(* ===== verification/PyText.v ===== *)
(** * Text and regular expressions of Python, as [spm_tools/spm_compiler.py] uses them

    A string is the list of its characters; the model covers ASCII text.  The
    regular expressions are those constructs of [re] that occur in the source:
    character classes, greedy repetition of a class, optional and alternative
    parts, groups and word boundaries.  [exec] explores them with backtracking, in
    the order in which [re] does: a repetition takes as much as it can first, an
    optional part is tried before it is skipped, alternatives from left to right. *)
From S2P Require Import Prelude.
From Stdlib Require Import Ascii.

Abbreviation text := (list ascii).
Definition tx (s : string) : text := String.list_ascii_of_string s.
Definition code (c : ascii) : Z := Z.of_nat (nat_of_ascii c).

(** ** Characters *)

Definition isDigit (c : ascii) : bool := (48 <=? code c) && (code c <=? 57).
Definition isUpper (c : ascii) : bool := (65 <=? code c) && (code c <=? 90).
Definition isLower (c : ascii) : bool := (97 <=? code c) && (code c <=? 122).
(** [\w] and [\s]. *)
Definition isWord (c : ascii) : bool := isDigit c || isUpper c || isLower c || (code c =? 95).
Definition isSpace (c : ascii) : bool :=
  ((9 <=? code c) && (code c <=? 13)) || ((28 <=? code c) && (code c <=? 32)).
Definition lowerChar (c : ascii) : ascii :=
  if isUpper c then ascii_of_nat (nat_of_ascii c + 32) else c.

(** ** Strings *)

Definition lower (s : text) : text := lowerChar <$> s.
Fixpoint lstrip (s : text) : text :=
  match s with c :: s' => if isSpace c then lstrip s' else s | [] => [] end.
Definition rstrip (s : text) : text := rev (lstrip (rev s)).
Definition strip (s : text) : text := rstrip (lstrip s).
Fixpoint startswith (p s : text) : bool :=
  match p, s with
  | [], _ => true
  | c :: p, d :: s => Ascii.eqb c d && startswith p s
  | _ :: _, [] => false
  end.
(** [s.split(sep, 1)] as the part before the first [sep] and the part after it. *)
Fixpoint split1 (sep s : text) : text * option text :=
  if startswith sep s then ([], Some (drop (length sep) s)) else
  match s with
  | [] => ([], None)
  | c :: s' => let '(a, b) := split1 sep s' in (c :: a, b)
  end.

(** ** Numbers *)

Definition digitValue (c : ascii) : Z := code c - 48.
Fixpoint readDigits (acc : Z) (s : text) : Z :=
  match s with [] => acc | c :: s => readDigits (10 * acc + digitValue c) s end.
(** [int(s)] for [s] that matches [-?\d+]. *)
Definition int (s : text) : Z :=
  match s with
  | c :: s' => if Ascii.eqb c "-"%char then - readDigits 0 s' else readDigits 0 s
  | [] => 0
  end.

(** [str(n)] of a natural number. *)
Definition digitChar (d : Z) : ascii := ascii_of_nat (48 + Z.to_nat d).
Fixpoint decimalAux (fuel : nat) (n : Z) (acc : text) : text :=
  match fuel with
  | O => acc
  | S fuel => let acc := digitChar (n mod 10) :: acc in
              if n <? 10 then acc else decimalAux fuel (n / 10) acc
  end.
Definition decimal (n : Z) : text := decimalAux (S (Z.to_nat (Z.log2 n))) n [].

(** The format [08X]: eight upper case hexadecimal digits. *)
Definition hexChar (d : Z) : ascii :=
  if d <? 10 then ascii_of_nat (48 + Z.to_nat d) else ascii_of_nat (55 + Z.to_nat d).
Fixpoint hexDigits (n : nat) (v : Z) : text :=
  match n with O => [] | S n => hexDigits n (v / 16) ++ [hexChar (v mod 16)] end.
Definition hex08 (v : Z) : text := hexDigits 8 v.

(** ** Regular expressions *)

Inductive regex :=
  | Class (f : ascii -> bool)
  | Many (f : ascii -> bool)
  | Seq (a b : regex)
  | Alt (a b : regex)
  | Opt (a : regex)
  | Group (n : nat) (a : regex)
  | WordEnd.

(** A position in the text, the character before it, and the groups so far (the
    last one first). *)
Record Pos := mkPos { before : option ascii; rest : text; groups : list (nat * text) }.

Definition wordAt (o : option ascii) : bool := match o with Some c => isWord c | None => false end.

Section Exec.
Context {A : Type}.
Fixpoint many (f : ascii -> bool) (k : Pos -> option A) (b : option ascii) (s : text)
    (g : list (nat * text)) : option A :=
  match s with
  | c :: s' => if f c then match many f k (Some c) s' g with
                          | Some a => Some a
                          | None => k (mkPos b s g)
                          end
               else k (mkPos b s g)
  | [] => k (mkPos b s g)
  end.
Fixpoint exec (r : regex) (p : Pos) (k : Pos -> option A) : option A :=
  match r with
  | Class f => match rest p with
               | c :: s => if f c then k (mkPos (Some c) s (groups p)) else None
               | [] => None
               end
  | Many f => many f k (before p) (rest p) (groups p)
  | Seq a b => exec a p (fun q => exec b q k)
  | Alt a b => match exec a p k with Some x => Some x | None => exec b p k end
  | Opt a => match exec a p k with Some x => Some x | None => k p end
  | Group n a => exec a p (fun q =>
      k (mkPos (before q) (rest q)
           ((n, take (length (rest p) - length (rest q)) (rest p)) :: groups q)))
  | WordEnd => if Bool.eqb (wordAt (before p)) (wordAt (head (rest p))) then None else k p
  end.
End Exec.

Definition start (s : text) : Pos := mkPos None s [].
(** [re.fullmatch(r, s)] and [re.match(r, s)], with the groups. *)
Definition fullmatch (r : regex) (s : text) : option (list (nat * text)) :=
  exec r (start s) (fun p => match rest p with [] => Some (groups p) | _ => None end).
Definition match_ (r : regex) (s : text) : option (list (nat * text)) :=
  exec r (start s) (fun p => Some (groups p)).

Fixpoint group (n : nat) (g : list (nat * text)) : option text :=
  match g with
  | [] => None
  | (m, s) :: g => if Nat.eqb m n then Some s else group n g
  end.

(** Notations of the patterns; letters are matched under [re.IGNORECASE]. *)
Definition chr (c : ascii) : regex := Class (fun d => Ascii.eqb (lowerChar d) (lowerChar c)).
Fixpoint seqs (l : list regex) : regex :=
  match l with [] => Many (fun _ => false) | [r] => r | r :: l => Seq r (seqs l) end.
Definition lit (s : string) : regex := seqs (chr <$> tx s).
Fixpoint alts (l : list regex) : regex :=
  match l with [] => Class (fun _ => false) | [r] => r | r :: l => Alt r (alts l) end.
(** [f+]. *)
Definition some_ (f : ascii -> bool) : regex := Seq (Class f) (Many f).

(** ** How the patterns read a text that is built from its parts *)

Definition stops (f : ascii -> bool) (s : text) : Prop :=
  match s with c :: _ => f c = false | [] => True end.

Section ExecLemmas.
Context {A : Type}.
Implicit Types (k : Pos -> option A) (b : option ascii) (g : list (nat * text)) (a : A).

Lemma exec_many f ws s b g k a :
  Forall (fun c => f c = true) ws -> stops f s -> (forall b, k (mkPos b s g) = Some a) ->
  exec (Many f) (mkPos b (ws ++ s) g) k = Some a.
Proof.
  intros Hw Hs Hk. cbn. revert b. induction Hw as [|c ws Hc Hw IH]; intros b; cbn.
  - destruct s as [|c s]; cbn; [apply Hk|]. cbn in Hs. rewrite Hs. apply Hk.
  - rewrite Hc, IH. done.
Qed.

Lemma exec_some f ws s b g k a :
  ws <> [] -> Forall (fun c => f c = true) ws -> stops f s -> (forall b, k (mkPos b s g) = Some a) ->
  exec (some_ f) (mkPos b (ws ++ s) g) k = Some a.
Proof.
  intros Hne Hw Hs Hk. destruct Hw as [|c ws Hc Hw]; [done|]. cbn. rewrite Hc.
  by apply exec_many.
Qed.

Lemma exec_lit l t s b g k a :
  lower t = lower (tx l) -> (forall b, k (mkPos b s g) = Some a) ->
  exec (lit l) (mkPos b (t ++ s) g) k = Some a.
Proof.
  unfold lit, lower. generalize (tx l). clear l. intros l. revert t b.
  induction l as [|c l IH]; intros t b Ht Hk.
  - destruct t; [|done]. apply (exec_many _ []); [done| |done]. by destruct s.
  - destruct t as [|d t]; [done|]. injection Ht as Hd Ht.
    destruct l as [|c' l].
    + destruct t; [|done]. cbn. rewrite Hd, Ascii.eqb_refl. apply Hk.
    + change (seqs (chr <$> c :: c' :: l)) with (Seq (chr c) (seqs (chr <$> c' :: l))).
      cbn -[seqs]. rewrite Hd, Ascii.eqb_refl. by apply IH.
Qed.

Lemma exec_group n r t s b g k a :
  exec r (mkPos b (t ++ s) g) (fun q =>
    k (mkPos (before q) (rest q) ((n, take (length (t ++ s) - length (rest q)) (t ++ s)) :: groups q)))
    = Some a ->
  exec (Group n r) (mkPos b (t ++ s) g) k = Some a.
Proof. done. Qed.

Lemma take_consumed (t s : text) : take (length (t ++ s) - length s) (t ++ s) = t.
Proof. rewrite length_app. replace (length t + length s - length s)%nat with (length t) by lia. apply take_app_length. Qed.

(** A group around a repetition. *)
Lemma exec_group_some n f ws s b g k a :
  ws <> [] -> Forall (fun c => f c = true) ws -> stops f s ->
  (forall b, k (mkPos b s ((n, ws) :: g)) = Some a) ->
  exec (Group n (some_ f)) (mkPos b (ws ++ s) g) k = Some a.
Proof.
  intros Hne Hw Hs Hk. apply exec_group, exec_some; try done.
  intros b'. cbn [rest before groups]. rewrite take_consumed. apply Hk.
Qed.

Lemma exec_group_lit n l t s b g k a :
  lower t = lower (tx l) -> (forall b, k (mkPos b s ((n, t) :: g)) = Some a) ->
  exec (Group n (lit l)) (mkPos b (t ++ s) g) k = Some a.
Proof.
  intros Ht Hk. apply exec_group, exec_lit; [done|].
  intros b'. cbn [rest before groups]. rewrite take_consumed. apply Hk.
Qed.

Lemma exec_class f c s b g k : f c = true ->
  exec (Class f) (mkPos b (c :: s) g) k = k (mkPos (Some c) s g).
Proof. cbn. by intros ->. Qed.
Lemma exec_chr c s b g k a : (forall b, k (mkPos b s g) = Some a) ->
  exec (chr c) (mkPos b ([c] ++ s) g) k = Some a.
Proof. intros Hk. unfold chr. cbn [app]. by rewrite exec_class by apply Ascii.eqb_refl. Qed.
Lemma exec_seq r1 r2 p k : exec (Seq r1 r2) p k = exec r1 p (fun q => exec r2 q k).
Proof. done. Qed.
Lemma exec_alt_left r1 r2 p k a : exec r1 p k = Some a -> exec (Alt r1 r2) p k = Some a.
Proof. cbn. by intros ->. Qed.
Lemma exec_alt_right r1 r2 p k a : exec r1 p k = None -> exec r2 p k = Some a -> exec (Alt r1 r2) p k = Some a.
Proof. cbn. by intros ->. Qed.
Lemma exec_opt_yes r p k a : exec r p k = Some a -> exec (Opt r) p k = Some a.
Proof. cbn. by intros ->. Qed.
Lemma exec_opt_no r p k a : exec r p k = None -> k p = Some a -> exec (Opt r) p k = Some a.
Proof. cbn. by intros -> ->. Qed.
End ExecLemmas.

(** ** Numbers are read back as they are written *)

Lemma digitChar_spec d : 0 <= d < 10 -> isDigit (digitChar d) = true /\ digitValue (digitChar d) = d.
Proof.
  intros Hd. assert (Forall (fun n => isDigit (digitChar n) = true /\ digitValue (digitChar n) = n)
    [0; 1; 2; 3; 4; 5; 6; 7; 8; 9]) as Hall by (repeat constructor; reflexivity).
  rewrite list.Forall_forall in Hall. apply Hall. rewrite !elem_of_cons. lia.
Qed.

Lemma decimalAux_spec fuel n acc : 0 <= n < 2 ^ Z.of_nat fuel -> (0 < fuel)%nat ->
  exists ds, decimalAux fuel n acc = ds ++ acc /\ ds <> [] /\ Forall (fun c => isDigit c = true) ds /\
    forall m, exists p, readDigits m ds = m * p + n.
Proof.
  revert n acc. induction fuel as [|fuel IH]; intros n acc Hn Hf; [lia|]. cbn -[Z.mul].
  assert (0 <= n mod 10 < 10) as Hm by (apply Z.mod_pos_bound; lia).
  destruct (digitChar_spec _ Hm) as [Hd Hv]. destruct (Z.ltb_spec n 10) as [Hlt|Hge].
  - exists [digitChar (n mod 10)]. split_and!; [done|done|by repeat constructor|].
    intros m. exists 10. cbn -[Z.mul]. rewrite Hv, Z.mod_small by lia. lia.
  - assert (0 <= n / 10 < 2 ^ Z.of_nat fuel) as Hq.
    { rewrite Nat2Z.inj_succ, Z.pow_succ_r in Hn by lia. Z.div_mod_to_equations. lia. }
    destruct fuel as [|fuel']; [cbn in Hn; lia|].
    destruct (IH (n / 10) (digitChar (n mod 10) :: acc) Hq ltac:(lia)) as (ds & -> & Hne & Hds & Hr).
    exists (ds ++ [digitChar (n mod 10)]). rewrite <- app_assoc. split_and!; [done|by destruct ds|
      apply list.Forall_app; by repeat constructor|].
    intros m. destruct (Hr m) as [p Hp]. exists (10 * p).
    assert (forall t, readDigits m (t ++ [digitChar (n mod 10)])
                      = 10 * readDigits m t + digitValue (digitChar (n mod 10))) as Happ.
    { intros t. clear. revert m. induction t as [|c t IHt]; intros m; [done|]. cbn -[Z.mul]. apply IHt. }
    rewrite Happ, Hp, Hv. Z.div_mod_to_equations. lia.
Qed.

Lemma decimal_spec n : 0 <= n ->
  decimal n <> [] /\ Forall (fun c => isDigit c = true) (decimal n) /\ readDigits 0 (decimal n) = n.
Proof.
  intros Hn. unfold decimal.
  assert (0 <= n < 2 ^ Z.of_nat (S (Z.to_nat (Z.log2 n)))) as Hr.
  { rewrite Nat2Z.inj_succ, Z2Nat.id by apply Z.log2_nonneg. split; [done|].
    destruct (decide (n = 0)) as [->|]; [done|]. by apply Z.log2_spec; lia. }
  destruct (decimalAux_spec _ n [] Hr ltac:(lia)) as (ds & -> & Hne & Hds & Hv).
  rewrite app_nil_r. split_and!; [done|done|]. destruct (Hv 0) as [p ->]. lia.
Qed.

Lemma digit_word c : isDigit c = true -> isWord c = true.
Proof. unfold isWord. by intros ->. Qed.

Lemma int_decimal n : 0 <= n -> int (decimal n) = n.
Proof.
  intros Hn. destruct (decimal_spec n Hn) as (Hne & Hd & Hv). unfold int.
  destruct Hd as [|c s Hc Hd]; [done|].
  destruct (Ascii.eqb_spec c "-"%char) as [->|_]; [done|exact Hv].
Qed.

☆ ☆ ☆ ☆ ☆

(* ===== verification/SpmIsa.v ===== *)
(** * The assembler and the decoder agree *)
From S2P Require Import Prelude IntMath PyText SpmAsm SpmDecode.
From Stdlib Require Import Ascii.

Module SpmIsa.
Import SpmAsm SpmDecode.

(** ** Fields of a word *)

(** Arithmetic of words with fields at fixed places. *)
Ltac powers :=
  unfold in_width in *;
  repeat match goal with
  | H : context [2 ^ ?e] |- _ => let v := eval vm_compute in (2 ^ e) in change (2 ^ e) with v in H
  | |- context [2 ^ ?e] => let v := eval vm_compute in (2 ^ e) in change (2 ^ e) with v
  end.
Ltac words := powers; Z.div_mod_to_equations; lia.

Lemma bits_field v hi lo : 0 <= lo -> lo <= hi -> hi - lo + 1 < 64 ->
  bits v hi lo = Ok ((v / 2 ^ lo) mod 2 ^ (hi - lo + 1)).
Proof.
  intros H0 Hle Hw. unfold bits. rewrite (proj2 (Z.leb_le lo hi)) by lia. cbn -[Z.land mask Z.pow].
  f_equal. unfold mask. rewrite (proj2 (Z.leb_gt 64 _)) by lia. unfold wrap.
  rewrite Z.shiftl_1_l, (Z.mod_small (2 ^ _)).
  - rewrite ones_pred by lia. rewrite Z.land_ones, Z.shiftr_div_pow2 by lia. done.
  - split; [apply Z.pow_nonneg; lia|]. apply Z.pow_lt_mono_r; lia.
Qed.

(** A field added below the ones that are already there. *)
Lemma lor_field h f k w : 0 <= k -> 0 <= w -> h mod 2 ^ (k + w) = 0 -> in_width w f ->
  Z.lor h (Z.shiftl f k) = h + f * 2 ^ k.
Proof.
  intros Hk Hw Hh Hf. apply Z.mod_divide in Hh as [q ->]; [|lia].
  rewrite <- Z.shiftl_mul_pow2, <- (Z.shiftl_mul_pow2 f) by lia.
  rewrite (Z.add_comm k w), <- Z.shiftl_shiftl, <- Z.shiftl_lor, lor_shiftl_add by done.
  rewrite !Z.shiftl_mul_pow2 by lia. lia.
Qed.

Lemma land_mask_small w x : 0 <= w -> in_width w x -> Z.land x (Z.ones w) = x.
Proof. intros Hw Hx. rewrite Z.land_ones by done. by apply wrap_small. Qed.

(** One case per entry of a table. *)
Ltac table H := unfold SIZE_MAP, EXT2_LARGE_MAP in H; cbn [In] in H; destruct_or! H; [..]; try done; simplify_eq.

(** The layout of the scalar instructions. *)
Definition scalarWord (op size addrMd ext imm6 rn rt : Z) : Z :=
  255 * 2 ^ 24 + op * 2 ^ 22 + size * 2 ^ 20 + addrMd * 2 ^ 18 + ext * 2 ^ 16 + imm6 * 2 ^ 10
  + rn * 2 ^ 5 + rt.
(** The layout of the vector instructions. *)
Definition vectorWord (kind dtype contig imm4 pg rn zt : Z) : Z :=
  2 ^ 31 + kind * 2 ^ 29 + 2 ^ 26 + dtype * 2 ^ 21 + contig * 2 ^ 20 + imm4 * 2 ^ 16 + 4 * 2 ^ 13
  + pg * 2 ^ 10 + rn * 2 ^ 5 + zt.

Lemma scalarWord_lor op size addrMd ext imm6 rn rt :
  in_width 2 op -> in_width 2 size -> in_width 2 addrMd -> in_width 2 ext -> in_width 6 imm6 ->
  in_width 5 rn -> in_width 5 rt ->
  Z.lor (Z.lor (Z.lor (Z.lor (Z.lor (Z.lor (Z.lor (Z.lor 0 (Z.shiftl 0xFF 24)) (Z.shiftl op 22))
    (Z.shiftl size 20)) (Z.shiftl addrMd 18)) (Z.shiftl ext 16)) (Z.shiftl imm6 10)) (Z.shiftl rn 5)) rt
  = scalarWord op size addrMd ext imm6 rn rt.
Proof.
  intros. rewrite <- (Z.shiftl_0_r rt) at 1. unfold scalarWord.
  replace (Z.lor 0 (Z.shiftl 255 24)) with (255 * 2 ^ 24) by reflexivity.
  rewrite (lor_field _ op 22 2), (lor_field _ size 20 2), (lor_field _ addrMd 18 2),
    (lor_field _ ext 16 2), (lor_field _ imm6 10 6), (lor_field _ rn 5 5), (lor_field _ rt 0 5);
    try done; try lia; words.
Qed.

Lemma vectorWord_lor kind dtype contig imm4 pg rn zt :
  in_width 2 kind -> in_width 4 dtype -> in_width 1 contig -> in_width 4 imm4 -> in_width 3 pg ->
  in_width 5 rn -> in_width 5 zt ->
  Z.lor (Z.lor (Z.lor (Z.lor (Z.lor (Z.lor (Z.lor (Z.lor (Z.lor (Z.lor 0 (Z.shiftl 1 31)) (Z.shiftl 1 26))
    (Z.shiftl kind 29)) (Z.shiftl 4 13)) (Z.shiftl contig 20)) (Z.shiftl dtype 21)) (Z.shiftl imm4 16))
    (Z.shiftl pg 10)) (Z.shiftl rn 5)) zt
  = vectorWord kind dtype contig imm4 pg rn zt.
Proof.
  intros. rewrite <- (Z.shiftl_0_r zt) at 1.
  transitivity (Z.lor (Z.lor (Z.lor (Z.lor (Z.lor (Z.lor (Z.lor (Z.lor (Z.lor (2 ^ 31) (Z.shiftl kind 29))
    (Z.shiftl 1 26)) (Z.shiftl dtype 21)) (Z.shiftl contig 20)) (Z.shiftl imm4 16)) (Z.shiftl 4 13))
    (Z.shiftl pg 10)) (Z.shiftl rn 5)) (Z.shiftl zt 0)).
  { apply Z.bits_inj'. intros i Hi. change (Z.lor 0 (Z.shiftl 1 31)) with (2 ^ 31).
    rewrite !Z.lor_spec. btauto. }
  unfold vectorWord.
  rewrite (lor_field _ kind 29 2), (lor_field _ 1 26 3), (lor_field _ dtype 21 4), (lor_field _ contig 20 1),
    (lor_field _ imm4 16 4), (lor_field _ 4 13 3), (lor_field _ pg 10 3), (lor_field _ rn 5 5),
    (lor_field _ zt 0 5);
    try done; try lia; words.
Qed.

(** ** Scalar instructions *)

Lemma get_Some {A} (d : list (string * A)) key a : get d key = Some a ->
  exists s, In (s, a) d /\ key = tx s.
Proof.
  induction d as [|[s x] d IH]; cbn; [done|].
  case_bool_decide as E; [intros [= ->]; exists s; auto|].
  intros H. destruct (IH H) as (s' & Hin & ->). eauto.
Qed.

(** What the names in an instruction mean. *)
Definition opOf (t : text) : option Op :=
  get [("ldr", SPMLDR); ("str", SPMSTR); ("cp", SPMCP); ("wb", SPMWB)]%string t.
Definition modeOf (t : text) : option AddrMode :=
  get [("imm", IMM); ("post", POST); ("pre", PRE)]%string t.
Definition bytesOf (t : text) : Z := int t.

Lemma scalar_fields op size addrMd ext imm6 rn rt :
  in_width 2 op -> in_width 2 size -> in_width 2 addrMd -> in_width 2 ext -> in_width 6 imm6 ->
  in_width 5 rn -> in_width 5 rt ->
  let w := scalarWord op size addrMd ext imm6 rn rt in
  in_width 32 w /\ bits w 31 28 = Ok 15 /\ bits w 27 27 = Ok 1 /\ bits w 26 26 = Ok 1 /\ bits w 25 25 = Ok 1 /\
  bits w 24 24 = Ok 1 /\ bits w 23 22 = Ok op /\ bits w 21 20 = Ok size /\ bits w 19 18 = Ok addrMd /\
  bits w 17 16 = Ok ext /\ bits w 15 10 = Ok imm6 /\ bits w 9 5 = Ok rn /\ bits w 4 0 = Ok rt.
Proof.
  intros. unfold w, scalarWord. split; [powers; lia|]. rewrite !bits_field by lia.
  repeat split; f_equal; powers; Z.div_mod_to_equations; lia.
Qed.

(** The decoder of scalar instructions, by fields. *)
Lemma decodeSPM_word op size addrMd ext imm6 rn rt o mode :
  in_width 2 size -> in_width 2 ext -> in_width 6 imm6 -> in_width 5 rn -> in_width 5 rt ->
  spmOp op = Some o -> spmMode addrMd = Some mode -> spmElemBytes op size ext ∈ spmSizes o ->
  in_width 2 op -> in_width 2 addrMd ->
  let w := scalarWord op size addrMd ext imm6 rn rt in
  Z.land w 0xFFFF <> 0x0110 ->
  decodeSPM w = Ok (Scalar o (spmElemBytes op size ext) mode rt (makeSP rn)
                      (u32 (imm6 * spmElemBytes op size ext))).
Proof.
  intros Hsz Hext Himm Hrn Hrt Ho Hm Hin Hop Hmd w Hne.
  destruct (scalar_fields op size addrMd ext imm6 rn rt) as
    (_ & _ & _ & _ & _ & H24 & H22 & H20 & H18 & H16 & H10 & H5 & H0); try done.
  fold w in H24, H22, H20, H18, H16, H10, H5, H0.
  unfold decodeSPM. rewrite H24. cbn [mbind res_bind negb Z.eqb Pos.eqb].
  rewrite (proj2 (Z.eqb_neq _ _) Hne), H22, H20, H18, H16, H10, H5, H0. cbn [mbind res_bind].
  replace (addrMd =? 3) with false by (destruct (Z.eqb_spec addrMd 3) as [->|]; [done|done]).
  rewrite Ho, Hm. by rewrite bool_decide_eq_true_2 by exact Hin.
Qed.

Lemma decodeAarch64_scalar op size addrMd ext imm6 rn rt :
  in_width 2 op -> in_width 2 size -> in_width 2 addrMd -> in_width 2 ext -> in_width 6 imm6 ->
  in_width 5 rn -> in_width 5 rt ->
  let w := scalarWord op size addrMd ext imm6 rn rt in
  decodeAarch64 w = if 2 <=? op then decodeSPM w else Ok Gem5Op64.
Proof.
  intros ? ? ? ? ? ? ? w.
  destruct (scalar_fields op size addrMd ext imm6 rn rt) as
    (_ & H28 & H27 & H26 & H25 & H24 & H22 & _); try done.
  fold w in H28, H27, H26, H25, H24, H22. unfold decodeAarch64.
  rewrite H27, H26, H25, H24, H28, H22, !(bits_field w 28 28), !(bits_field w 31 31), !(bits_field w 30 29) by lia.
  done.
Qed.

☆ ☆ ☆ ☆ ☆

THE TASK -> Using the entries above, work out how many lines include the word "expressions", and give only that count.

ANSWER TO THE PROBLEM -> 3